Os primeiros sintomas
do que seria uma grave infecção renal, confundida com uma enfermidade pulmonar,
que o levaria lenta e dolorosamente a uma morte prematura, chegam-lhe de
surpresa em 1846. Na tentativa de recuperar a saúde, Frederico passa algum
tempo com a família na Itália, e é recebido em audiência por Pio IX. De retorno
a Paris, Ozanam continua a dedicar-se, de corpo e alma, ao serviço dos seus
alunos, ao jornal «Ere nouvelle», com o qual colaborou na sua fundação, aos
pobres e aos trabalhadores.
A revolução de 1848 e
o feroz debate no mundo político e católico só tornarão piores as suas
condições de saúde. Em 1849, depois de ter sofrido um segundo ataque agudo do
mal que o estava minando, Frederico começa a estar consciente do triste
pressentimento. As suas atividades continuam de modo frenético. O seu anseio de
conhecer e de participar leva-o a ignorar a dor física e, por vezes, até mesmo
os conselhos dos médicos.

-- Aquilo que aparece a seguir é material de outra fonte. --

(* ===== verification/Rds.v ===== *)
(** * The RDS Data API client (src/aws/rds)

    Conversion of parameters to fields and of fields to values, decoding of
    records, and the client's operations against the service's interface. *)

From S2P Require Import Prelude GoStrings Aws.
From Stdlib Require Import QArith.

Open Scope string_scope.
Open Scope Z_scope.

(** ** Values and fields (fields.go) *)

(** The dynamic type of a value, as [toField] tells them apart. *)
Inductive goval : Type :=
  | GNil
  | GString (s : string)
  | GInt (n : Z)
  | GInt32 (n : Z)
  | GInt64 (n : Z)
  | GFloat32 (q : Q)
  | GFloat64 (q : Q)
  | GBool (b : bool)
  | GBytes (s : string)
  | GOther (type : string).

(** [types.Field]. *)
Inductive field : Type :=
  | FString (s : string)
  | FLong (n : Z)
  | FDouble (q : Q)
  | FBoolean (b : bool)
  | FBlob (s : string)
  | FIsNull (b : bool)
  | FArray
  | FUnknown (type : string).

Definition toField (v : goval) : result field :=
  match v with
  | GNil => Ok (FIsNull true)
  | GString s => Ok (FString s)
  | GInt n | GInt32 n | GInt64 n => Ok (FLong n)
  | GFloat32 q | GFloat64 q => Ok (FDouble q)
  | GBool b => Ok (FBoolean b)
  | GBytes s => Ok (FBlob s)
  | GOther _ => Err (Errorf "unsupported parameter type")
  end.
Definition fromField (f : field) : result goval :=
  match f with
  | FString s => Ok (GString s)
  | FLong n => Ok (GInt64 n)
  | FDouble q => Ok (GFloat64 q)
  | FBoolean b => Ok (GBool b)
  | FBlob s => Ok (GBytes s)
  | FIsNull _ => Ok GNil
  | FArray => Err (Errorf "array fields are not supported in v1: use scalar types only")
  | FUnknown _ => Err (Errorf "unknown field type")
  end.

(** ** Parameters and records (client.go) *)

Record sqlParameter := { pName : string; pValue : field }.

(** [params] in the order the map is ranged over. *)
Fixpoint buildSQLParameters (params : list (string * goval)) : result (list sqlParameter) :=
  match params with
  | [] => Ok []
  | (name, val) :: params =>
      match toField val with
      | Err e => Err (Wrap "failed to convert parameter" e)
      | Ok f => rmap (cons {| pName := name; pValue := f |}) (buildSQLParameters params)
      end
  end.

Abbreviation row := (gmap string goval).
(** The name of column [j]; a column's name may be missing. *)
Definition columnName (cols : list (option string)) (j : nat) : string :=
  let name := match cols !! j with Some n => default "" n | None => "" end in
  if String.eqb name "" then "col_" +:+ Itoa (Z.of_nat j) else name.
Fixpoint decodeRecord (cols : list (option string)) (j : nat) (record : list field) (r : row) : result row :=
  match record with
  | [] => Ok r
  | f :: record =>
      match fromField f with
      | Err e => Err (Wrap "failed to decode field" e)
      | Ok v => decodeRecord cols (S j) record (<[columnName cols j := v]> r)
      end
  end.
Fixpoint decodeRecords (records : list (list field)) (cols : list (option string)) : result (list row) :=
  match records with
  | [] => Ok []
  | record :: records =>
      rbind (decodeRecord cols 0 record ∅) (fun r => rmap (cons r) (decodeRecords records cols))
  end.
Fixpoint decodeFields (fields : list field) : result (list goval) :=
  match fields with
  | [] => Ok []
  | f :: fields =>
      match fromField f with
      | Err e => Err (Wrap "failed to decode field" e)
      | Ok v => rmap (cons v) (decodeFields fields)
      end
  end.

(** ** The client *)

Record RdsConfig := { rdsAWS : Aws.Config; ResourceArn : string; SecretArn : string; Database : string }.
Record Client := { resourceARN : string; secretARN : string; database : string; endpoint : option string }.

Definition New (load : loader) (cfg : RdsConfig) : result Client :=
  if String.eqb (Region (rdsAWS cfg)) "" then Err (Errorf "missing region")
  else if String.eqb (ResourceArn cfg) "" then Err (Errorf "missing ResourceArn")
  else if String.eqb (SecretArn cfg) "" then Err (Errorf "missing SecretArn")
  else rmap (fun ep => {| resourceARN := ResourceArn cfg; secretARN := SecretArn cfg; database := Database cfg;
                          endpoint := ep |})
            (newSDK (Errorf "missing region") (Wrap "failed to load AWS config") load (rdsAWS cfg)).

Em Maio de 1853, de novo na Itália por motivo de
saúde, a braços com a angústia de em breve ter que deixar os seus entes
queridos, os sucessos profissionais e os debates políticos, mas pronto ao
sacrifício, dirige-se a Deus: «Senhor, quero o que Tu queres, quero como o
queres e por todo o tempo que o quiseres, quero-o porque Tu o queres».
Frederico Ozanam
morreu na noite de 8 de Setembro de 1853, em Marselha, rodeado dos seus entes
mais queridos, depois de uma agonia longa e dolorosa.
Este é o modelo de
apóstolo leigo, erudito, empenhado e dedicado ao serviço dos mais pobres, que a
Igreja apresenta a todos os fiéis, mas sobretudo aos jovens, durante a Missa
presidida por João Paulo II, no dia 22 de Agosto, em Paris, na qual é
beatificado Frederico Ozanam.
Digno de nota é o
caso da cura milagrosa de uma criança brasileira, de apenas dezoito meses, afetada
de uma grave forma de difteria, que nos primeiros dias de Fevereiro de 1926, em
Nova Friburgo (RJ), obteve a graça por intercessão do Servo de Deus Frederico
Ozanam. Esta cura foi reconhecida pela Junta médica da Congregação para as
Causas dos Santos a 22 de Junho de 1995, e confirmada de modo unânime pelos Consultores
teólogos, na reunião de 24 de Novembro do mesmo ano.